We examined the hydrolysis kinetics of benzoyl-phenylalanyl-glycyl -proline (BPGP) in the isolated perfused lung and in vitro for evidence of preferential hydrolysis of the trans isomer by angiotensin converting enzyme (ACE). Nuclear magnetic resonance spectroscopy (NMR) showed that BPGP exists as cis and trans isomers in a ratio of 44:56. After a single pass through the perfused rabbit lung over a wide range of infused BPGP concentrations, 42% of the BPGP was not hydrolyzed. In single pass bolus injection studies, 41% of the injected BPGP was not hydrolyzed, and very little further hydrolysis occurred in a second passage of the bolus through the lungs.
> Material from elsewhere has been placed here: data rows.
(** * Part Analysis Tool: the server's aggregation pipeline

    A shallow embedding of the Express server of the repository (the
    file with the routes [/api/bulk-upload], [/api/bulk-process],
    [/api/bulk-export/:format], [/api/alternatives], [/api/compare] and
    [/test-ti/:partNumber] and the helpers [googleSearch] and
    [scrapeTICrossReference]), followed by the properties its
    specification states about it and by further properties read off
    the code.

    Conventions.
    - A JavaScript string is the list of its UTF-16 code units.
    - Every awaited call into a library (puppeteer, node-fetch, fs) is
      an external step: its outcome is read from an environment record
      and the call is appended to a trace.
    - A JavaScript exception is a value of type [thrown]; [try], [catch]
      and [finally] are combinators of the monad [M]. *)

From Stdlib Require Import List NArith Ascii String Bool Arith Lia.
Import ListNotations.

Set Implicit Arguments.

Local Open Scope N_scope.

(* ------------------------------------------------------------------ *)
(** * JavaScript strings *)
(* ------------------------------------------------------------------ *)

Module JS.

Definition js_string := list N.

(** A string literal of the source, as code units. *)
Definition lit (s : string) : js_string :=
  map N_of_ascii (list_ascii_of_string s).

Definition string_eqb (a b : js_string) : bool :=
  if list_eq_dec N.eq_dec a b then true else false.

(** [ToBoolean] on a string: only the empty string is falsy. *)
Definition truthy (s : js_string) : bool :=
  match s with [] => false | _ :: _ => true end.

(** [a || b] on strings. *)
Definition or_else (a b : js_string) : js_string :=
  if truthy a then a else b.

(** ECMAScript WhiteSpace and LineTerminator code units: the set that
    [String.prototype.trim] strips and that [\s] matches. *)
Definition isWhiteSpace (c : N) : bool :=
  ((9 <=? c) && (c <=? 13))            (* TAB LF VT FF CR *)
  || (c =? 32) || (c =? 160)           (* SP, NBSP *)
  || (c =? 5760)                       (* U+1680 *)
  || ((8192 <=? c) && (c <=? 8202))    (* U+2000 .. U+200A *)
  || (c =? 8232) || (c =? 8233)        (* LS, PS *)
  || (c =? 8239) || (c =? 8287)        (* U+202F, U+205F *)
  || (c =? 12288) || (c =? 65279).     (* U+3000, U+FEFF *)

Fixpoint trimStart (s : js_string) : js_string :=
  match s with
  | c :: s' => if isWhiteSpace c then trimStart s' else s
  | [] => []
  end.

Definition trimEnd (s : js_string) : js_string := rev (trimStart (rev s)).

Definition trim (s : js_string) : js_string := trimEnd (trimStart s).

Fixpoint startsWith (s prefix : js_string) : bool :=
  match prefix, s with
  | [], _ => true
  | p :: prefix', c :: s' => (p =? c) && startsWith s' prefix'
  | _ :: _, [] => false
  end.

(** [s.includes(sub)]: [sub] occurs in [s] at some position. *)
Fixpoint includes (s sub : js_string) : bool :=
  startsWith s sub ||
  match s with
  | [] => false
  | _ :: s' => includes s' sub
  end.

(** [s.split(sep)] for a one-unit separator. *)
Fixpoint split (sep : N) (s : js_string) : list js_string :=
  match s with
  | [] => [[]]
  | c :: s' =>
      if c =? sep then [] :: split sep s'
      else match split sep s' with
           | cur :: rest => (c :: cur) :: rest
           | [] => [[c]]
           end
  end.

(** [arr.slice(0, n)]. *)
Definition slice0 {A} (n : nat) (l : list A) : list A := firstn n l.

End JS.

Import JS.

(* ------------------------------------------------------------------ *)
(** * Regular expressions of the source

    The three patterns of the server are sequences of quantified
    character classes, anchored at the start.  [exec] follows the
    backtracking order of ECMAScript: a greedy quantifier tries the
    longest repetition first, a lazy one the shortest, and the first
    complete match wins. *)
(* ------------------------------------------------------------------ *)

Module Regex.
(** * Lead pipeline agent: a shallow embedding of [autonomous-agent.js]

    The development follows the class [AutonomousHealthcareAgent]: the string
    helpers it relies on, the candidate discovery and filter engine, the
    conversational configurator with its per-channel context, the site
    extractor, the deployment orchestrator and the per-lead sequencer.

    Conventions.
    - A JavaScript string is a list of 8-bit characters ([str]).  The case
      mappings act on the ASCII letters and white space is the ASCII white
      space; host names, the keywords of the filter engine and the markers
      of fenced blocks are all ASCII, and other text is carried as the bytes
      of its UTF-8 form.
    - An [async] method whose body may throw returns a [Result]; [Throw]
      carries [error.message].
    - Every answer of an external collaborator (search, fetch, completion
      endpoint, store, repository host, deployment platform, clock, random
      source) is read from a world record, one per call site. *)

From Stdlib Require Import String Ascii List ZArith Lia Bool Arith.
From Stdlib Require Import Numbers.DecimalString.
From stdpp Require Import base list strings gmap.

Open Scope string_scope.
Open Scope nat_scope.
Open Scope list_scope.

(** ** Strings *)

Definition str := list ascii.
Coercion list_ascii_of_string : string >-> list.

Module Js.

Definition between (lo hi : nat) (c : ascii) : bool :=
  (lo <=? nat_of_ascii c) && (nat_of_ascii c <=? hi).

Definition isUpper (c : ascii) : bool := between 65 90 c.
Definition isLower (c : ascii) : bool := between 97 122 c.
Definition isDigit (c : ascii) : bool := between 48 57 c.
In rat lung recirculation and in vitro studies of BPGP hydrolysis by ACE, 60% of the substrate was hydrolyzed rapidly compared with the remaining 40%, and the peptidyl-prolyl cis-trans isomerase, cyclophilin, increased the rate of the slower phase of the reaction in both kinds of experiments. We conclude that the rapid hydrolysis phase represents primarily the hydrolysis rate of the trans isomer and the slower phase the cis-trans isomerization rate, suggesting that the trans isomer of BPGP is preferentially hydrolyzed by ACE in the perfused lung and in vitro.

Received 25 May 1995; accepted in final form 15 August 1995.
APS Manuscript Number L168-5.
Article publication pending Am. J. Physiol. (Lung Cell. Mol.
Physiology).
ISSN 1080-4757 Copyright 1995 The American Physiological Society.
Published in APStracts on 24 August 1995.